## Assignment
Look through the data below. Collect every line where the word "KStr" occurs.

(Collected data)
- - - - - - -

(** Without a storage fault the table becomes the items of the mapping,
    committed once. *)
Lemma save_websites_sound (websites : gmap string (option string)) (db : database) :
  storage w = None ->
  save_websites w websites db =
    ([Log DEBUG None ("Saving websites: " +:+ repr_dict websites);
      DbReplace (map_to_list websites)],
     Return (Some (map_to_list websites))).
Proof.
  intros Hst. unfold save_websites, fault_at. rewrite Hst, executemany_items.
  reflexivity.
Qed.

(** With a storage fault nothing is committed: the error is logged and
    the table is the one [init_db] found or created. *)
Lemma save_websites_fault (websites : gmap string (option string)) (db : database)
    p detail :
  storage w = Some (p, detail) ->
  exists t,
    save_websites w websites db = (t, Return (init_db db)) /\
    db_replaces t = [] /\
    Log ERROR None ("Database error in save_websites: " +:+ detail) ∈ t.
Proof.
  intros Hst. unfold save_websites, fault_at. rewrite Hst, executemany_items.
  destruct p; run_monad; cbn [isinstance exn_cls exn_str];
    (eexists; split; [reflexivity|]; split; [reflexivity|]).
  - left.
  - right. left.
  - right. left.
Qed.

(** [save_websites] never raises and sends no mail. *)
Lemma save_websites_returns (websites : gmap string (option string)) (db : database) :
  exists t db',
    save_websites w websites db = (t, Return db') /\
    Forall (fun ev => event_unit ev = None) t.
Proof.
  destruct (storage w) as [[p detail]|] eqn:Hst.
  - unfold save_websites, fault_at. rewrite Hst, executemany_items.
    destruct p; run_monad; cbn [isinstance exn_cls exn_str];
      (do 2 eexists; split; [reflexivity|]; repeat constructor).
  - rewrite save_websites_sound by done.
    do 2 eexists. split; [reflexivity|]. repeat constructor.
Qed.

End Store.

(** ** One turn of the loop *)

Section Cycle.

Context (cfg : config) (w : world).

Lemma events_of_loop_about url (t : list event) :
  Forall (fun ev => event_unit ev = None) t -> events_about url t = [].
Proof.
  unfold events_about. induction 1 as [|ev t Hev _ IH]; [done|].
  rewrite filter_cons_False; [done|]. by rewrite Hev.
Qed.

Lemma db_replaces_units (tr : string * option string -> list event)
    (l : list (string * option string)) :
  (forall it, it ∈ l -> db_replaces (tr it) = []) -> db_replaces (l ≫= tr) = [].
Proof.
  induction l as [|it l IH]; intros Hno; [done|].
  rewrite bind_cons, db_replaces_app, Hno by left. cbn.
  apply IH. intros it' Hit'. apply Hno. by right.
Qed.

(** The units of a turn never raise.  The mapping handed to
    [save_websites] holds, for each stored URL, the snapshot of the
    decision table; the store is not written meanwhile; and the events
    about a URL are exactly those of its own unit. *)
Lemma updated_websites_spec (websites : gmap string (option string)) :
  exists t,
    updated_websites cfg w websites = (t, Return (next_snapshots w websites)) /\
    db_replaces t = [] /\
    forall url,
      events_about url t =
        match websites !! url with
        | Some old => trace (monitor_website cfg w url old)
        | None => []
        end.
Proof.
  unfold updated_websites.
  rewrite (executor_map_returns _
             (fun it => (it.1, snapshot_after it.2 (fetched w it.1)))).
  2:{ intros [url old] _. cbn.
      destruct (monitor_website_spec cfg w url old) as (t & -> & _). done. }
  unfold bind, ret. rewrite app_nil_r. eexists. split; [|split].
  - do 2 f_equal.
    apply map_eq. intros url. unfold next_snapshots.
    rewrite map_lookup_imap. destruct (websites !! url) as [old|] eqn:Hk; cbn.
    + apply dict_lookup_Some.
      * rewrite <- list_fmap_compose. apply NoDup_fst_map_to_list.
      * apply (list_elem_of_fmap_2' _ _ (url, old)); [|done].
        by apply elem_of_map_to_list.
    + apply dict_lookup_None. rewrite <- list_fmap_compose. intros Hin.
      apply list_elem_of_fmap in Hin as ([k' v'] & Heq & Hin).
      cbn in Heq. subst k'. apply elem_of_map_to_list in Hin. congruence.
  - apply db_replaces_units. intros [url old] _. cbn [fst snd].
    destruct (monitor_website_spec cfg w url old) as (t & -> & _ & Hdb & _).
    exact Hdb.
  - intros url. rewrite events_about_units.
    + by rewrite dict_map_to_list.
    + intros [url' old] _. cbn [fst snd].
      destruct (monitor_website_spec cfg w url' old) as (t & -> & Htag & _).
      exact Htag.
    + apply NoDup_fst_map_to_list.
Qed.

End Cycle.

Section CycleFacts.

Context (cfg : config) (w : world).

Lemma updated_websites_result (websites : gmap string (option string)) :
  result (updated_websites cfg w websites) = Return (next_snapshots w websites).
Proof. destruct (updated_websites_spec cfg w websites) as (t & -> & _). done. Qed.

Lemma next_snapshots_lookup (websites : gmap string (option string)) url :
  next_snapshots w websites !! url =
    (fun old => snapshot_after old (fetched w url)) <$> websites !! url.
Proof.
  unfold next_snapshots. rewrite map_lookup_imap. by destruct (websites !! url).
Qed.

- - - - - - -

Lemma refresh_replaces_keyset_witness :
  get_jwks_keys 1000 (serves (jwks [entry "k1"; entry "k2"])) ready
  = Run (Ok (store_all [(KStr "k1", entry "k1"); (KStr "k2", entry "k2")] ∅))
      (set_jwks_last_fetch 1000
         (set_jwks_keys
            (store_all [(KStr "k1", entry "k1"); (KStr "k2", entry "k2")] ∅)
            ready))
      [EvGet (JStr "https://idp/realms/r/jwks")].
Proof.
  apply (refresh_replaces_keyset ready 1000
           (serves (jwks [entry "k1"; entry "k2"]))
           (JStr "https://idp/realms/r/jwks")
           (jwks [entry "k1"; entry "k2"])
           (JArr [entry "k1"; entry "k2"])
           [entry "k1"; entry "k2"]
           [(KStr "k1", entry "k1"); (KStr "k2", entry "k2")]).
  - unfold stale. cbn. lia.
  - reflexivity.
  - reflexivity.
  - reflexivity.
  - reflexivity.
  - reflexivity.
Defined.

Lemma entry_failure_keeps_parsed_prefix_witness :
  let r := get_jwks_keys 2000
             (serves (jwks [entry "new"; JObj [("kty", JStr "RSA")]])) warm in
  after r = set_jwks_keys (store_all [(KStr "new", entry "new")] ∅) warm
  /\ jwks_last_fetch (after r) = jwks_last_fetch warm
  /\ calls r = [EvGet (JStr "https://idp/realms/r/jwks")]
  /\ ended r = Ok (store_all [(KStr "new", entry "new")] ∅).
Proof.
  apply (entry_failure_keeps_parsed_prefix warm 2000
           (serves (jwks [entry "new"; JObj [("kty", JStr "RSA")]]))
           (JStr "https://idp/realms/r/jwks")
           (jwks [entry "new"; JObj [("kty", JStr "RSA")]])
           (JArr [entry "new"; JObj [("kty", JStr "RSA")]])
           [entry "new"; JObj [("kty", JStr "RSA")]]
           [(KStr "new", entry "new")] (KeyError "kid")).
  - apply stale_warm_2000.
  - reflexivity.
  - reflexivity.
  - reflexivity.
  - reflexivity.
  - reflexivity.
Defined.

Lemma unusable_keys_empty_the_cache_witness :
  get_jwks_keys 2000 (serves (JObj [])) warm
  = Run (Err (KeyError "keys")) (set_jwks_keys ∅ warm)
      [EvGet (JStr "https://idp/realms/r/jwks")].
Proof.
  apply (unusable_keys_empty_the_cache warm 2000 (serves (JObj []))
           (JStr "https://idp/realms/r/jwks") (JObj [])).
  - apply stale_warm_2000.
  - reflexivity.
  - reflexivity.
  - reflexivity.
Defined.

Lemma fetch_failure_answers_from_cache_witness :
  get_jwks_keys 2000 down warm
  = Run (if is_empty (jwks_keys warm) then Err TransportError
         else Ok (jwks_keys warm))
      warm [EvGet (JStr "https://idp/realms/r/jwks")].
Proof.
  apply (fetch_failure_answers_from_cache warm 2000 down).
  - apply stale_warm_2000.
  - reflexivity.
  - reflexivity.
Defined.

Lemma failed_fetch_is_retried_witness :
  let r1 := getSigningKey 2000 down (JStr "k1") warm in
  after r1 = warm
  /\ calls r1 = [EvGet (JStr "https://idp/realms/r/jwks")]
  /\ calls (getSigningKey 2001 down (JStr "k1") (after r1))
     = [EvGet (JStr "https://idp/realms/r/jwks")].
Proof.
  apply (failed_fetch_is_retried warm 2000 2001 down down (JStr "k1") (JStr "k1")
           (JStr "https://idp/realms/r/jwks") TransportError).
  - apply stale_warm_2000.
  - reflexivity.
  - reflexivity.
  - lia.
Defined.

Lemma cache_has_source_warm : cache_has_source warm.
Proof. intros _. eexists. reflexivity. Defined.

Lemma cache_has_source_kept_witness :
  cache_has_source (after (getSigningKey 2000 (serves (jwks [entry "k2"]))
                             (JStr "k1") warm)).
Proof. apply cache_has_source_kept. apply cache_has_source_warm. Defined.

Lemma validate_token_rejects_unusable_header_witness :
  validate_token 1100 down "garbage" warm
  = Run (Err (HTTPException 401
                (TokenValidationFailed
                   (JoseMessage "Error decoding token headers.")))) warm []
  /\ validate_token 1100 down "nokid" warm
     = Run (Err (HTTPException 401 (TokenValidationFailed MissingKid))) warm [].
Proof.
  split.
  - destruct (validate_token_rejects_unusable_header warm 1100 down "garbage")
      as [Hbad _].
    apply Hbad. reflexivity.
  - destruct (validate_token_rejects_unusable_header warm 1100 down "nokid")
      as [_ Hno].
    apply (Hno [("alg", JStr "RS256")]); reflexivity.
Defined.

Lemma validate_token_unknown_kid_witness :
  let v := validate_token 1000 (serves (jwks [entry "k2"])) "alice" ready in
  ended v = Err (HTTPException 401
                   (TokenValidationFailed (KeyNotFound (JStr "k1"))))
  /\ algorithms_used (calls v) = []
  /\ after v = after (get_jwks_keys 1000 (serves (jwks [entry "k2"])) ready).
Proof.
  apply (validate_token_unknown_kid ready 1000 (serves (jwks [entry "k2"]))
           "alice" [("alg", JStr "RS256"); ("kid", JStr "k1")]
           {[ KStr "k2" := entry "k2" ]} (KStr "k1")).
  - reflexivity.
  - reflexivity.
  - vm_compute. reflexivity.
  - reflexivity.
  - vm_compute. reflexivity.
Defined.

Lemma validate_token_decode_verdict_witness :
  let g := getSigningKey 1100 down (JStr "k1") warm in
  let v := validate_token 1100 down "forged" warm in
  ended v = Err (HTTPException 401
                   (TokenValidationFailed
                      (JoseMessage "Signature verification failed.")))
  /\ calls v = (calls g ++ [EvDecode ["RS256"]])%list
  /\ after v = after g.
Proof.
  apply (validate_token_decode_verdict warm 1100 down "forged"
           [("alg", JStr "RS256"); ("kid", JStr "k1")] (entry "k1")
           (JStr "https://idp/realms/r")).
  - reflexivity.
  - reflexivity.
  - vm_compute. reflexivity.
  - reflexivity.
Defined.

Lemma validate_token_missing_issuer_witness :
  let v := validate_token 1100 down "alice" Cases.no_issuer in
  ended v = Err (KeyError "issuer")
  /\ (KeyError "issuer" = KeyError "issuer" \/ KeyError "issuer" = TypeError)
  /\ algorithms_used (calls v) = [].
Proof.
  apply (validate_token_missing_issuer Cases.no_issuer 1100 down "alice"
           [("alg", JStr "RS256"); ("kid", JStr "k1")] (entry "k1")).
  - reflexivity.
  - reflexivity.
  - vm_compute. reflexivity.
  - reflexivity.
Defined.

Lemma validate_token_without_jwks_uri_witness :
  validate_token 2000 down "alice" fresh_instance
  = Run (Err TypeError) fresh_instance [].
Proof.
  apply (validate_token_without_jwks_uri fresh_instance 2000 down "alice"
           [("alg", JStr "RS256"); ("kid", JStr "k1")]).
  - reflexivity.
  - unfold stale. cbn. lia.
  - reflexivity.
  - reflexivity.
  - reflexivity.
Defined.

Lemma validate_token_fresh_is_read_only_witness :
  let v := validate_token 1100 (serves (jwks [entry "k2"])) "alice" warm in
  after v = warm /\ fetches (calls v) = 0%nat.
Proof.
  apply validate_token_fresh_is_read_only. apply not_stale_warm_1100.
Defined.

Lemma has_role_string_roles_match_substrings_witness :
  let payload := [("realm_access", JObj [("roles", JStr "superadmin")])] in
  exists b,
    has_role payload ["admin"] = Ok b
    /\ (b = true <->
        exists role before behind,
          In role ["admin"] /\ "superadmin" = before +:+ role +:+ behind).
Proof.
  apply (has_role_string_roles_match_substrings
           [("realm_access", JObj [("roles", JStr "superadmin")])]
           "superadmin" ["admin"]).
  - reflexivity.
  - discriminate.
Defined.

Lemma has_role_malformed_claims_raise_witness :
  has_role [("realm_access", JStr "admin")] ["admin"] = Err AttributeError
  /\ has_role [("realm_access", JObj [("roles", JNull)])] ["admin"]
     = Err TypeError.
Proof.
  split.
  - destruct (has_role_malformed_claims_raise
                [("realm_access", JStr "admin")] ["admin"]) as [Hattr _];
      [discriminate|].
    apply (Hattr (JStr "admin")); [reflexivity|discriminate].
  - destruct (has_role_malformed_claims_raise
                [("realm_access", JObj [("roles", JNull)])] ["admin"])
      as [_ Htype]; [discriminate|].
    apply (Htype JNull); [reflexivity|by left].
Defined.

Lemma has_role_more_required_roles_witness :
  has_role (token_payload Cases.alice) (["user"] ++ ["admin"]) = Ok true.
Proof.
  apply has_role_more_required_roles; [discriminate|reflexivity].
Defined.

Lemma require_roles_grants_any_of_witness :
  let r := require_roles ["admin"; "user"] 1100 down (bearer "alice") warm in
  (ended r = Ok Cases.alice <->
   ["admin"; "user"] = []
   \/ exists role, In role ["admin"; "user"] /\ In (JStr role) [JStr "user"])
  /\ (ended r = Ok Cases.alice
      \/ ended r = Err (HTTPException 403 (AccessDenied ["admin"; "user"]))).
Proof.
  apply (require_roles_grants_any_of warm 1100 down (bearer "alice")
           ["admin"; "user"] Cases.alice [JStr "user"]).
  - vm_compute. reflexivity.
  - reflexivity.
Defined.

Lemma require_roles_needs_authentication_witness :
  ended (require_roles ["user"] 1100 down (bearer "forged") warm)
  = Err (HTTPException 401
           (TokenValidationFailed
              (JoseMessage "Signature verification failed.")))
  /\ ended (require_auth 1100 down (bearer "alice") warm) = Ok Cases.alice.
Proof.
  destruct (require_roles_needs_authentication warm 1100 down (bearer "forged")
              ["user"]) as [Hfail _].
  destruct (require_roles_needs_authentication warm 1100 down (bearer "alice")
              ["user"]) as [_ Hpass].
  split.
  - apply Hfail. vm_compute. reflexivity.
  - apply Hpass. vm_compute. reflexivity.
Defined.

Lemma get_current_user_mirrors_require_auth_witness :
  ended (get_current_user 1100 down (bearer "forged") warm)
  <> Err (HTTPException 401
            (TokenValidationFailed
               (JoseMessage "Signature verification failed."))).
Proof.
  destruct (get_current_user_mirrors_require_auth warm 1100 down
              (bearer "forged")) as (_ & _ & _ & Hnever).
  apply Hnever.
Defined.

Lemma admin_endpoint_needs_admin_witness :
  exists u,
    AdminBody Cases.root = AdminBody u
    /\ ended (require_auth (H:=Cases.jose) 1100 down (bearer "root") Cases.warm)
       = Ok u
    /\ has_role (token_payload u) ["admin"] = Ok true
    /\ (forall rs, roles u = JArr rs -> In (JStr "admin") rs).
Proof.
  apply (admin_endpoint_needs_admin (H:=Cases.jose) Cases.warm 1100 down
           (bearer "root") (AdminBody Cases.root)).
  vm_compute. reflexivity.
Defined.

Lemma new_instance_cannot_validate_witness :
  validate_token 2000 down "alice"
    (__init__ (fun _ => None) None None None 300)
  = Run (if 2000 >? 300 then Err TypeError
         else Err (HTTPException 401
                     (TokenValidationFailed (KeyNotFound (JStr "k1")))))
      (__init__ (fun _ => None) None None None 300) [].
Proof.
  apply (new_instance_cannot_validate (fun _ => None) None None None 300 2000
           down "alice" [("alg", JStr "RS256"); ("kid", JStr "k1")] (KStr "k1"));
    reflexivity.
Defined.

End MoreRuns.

- - - - - - -

## Exercise solution
  = Run (Ok (store_all [(KStr "k1", entry "k1"); (KStr "k2", entry "k2")] ∅))
            (store_all [(KStr "k1", entry "k1"); (KStr "k2", entry "k2")] ∅)
           [(KStr "k1", entry "k1"); (KStr "k2", entry "k2")]).
  after r = set_jwks_keys (store_all [(KStr "new", entry "new")] ∅) warm
  /\ ended r = Ok (store_all [(KStr "new", entry "new")] ∅).
           [(KStr "new", entry "new")] (KeyError "kid")).
           {[ KStr "k2" := entry "k2" ]} (KStr "k1")).
           down "alice" [("alg", JStr "RS256"); ("kid", JStr "k1")] (KStr "k1"));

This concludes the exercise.